BEGIN
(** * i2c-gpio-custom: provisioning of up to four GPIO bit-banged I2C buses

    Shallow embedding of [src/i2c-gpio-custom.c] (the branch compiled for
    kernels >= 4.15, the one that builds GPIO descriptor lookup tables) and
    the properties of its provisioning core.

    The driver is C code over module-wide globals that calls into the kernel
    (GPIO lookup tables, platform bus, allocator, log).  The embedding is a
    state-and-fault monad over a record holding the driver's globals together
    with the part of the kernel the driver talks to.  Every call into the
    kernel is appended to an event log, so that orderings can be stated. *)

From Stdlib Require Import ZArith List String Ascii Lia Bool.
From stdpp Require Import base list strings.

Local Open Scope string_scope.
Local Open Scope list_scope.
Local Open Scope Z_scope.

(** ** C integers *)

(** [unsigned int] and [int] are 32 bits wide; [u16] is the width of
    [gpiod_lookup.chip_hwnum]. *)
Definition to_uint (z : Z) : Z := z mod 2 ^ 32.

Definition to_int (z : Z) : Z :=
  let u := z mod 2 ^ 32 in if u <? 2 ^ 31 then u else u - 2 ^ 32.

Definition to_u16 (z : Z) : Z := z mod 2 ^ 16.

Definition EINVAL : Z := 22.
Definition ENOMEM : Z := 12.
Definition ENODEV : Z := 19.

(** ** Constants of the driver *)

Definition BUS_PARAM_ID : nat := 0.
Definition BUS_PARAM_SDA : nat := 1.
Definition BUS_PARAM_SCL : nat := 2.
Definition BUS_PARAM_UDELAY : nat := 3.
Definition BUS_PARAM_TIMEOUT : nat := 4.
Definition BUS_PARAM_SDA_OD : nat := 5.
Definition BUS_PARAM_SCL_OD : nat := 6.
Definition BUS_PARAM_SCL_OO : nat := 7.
END
Brief >>
If a line in the records contains the word "that", copy it out.

The completed task >>
    kernels >= 4.15, the one that builds GPIO descriptor lookup tables) and
    The driver is C code over module-wide globals that calls into the kernel
    kernel is appended to an event log, so that orderings can be stated. *)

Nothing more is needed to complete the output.